Global cyclicals such as metals and oil and gas—the drivers of earnings growth over the last few quarters—are looking jaded, given the correction in commodity prices, the brokerage has said. In the three months ended 31 December, crude prices fell 35%.

Concern over the recent decline in commodity prices—which rose 12.86% from January till October, but fell 18.47% overall in 2018—found reflection elsewhere too.

Kotak Institutional Equities expects profit of Sensex companies to rise 16% during the quarter while that of Nifty companies to decline 3%, with the difference largely due to the presence of downstream oil companies in the Nifty index but not in the BSE index.

However, falling crude prices are seen to benefit sectors such as aviation and paint, which gain from cheaper raw material.

“With regards to crude, while some benefits may be accrued this quarter and higher impact of it will be felt in the fourth quarter. Airlines and some of the consumer discretionary companies such as paints should be big gainers," said Gautam Shroff, head of sales for institutional trading at Edelweiss Securities Ltd.

Shroff expects Q3 growth to be tepid, with annual profit of the brokerage house’s coverage universe declining 1% and remaining flat, excluding commodities and corporate banks.

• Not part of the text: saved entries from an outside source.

Definition k_lseek (fd offset whence : Z) : IO Z :=
  if offset <? 0 then mret FILE_SEEK_ERROR else
  mounted ← fetch io_mounted;
  if negb mounted then mret FS_NOT_MOUNTED else
  '(err, _) ← get_oft_entry_by_fd fd;
  if err =? OFT_FD_DOES_NOT_EXIST then mret OFT_FD_DOES_NOT_EXIST else
  _ ← entry_lock fd;
  file_size ← get_file_size fd;
  e ← get_oft fd;
  let cursor :=
    if whence =? F_SEEK_SET then Some offset
    else if whence =? F_SEEK_CUR then Some (to_u32 (e_cursor e + offset))
    else if whence =? F_SEEK_END then Some (to_u32 (file_size + offset))
    else None in
  match cursor with
  | None => _ ← entry_unlock fd; mret INVALID_ARGS
  | Some cursor =>
      _ ← upd_oft fd (set_e_cursor cursor);
      b ← get_bytes_per_block;
      let dif_until_new_block := Z.rem file_size b in
      let offset := to_s32 (cursor - file_size) in
      let curr_block_index := to_u32 (Z.quot (file_size + b - 1) b) in
      curr_block ← get_ith_block_of_file fd curr_block_index;
      '(error, offset) ←
        (if (0 <? offset) && negb (dif_until_new_block =? 0) then
           data ← fs (new_block junk);
           '(error, data) ← fs (read_to data curr_block);
           if negb (error =? SUCCESS) then mret (error, offset) else
           d ← in_block data;
           let end_ := Z.min b (offset + file_size) in
           d ← copy_from d (replicate (Z.to_nat end_) 0) file_size (end_ - file_size);
           error ← fs (write_block d curr_block);
           mret (error, offset - dif_until_new_block)
         else mret (SUCCESS, offset));
      if negb (error =? SUCCESS) then _ ← entry_unlock fd; mret error else
      data ← fs (new_block junk);
      d ← in_block data;
      err ← fill_hole (S (Z.to_nat offset)) fd offset (Some (replicate (length d) 0));
      if negb (err =? SUCCESS) then _ ← entry_unlock fd; mret err else
      _ ← (if to_u32 file_size <? cursor then update_file_size fd cursor else mret SUCCESS);
      _ ← entry_unlock fd;
      mret (to_s32 cursor)
  end.
(* ===== verification/Kmalloc.v ===== *)
(** * The kernel heap

    kernel/memory/kmalloc.c: an allocator with boundary tags and six segregated
    free lists.  A block is a header word, a payload and a footer word; header
    and footer hold the size of the block and, in bit 0, whether it is in use.
    A free block holds the links of its free list in the first two words of its
    payload. *)

From S2P Require Import Prelude Services PageAlloc DemandPaging.

(** ** State

    [hmem] holds the 64-bit words of memory, at addresses that are multiples of
    8; the other fields are the static variables of kmalloc.c. *)

Record kheap := mkHeap {
  hmem : Z -> Z;
  HeapMemoryBrk : Z;
  HeapMemory : Z;
  HeapMemoryEnd : Z;
  heap_ptr : Z;
  seg_lists_ptr : Z;
  kmalloc_lock : bool
}.

Definition set_hmem (m : Z -> Z) (s : kheap) : kheap :=
  mkHeap m (HeapMemoryBrk s) (HeapMemory s) (HeapMemoryEnd s) (heap_ptr s) (seg_lists_ptr s) (kmalloc_lock s).
Definition set_brk (a : Z) (s : kheap) : kheap :=
  mkHeap (hmem s) a (HeapMemory s) (HeapMemoryEnd s) (heap_ptr s) (seg_lists_ptr s) (kmalloc_lock s).
Definition set_heap_ptr (a : Z) (s : kheap) : kheap :=
  mkHeap (hmem s) (HeapMemoryBrk s) (HeapMemory s) (HeapMemoryEnd s) a (seg_lists_ptr s) (kmalloc_lock s).
Definition set_seg_lists_ptr (a : Z) (s : kheap) : kheap :=
  mkHeap (hmem s) (HeapMemoryBrk s) (HeapMemory s) (HeapMemoryEnd s) (heap_ptr s) a (kmalloc_lock s).
Definition set_kmalloc_lock (b : bool) (s : kheap) : kheap :=
  mkHeap (hmem s) (HeapMemoryBrk s) (HeapMemory s) (HeapMemoryEnd s) (heap_ptr s) (seg_lists_ptr s) b.

Abbreviation KM := (stM kheap).

(** *** Memory

    An access outside the part of the heap in use, or to a word that is not
    aligned, is a fault. *)

Definition word_ok (s : kheap) (a : Z) : bool :=
  (a mod 8 =? 0) && (HeapMemory s <=? a) && (a + 8 <=? HeapMemoryBrk s).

“This weakness is attributable to the fading low-base tailwind, liquidity tightness and slowdown in government capex. For Nifty, we estimate 3% profit growth in the quarter and is prone to significant downgrades," he added.

Others agree. Vinod Karki, vice president (strategy) at ICICI Securities Ltd, said the impact of crude and rupee would be visible over the coming quarters as it would be positive for companies with crude derivatives and imports as raw material such as paints and airlines. “However, a stronger local currency will act as a headwind for export-oriented sectors," he added.

The rupee weakened the most among Asian currencies in eight years, down 8.46% in 2018, hitting a record low of 74.48 against the greenback on 11 October. A weak rupee typically helps export-oriented sectors such as technology and pharmaceuticals.

Financials are expected to drive third quarter earnings, with corporate banks leading from the front. State-run banks are also likely to deliver a better performance, aided by treasury marked-to-market gains and improving asset quality trends, say analysts.

“The banking sector will be a key sector to watch as it should see healthy credit growth and solid treasury gains. While banks will see solid treasury gains, OMCs will witness huge inventory losses, which will pull down the earnings growth. On the back of poor performance of OMCs, Nifty 50 companies’ earnings growth is likely to be around 5%, while excluding OMCs, the earnings growth is likely to be around 17%," said Naveen Kulkarni, head of research at Reliance Securities.

According to him, key factors to watch will be credit growth, slippages and commentary on pricing power in the banking sector. Demand scenario for FMCG firms and the impact of pricing actions they initiated would also be closely watched, he added.

Earnings revival is critical for the markets at this juncture as equities are likely to be volatile due to political uncertainty, the NBFC crisis and fluctuating forex. However, analysts said FY20 will remain challenging from an earnings growth perspective.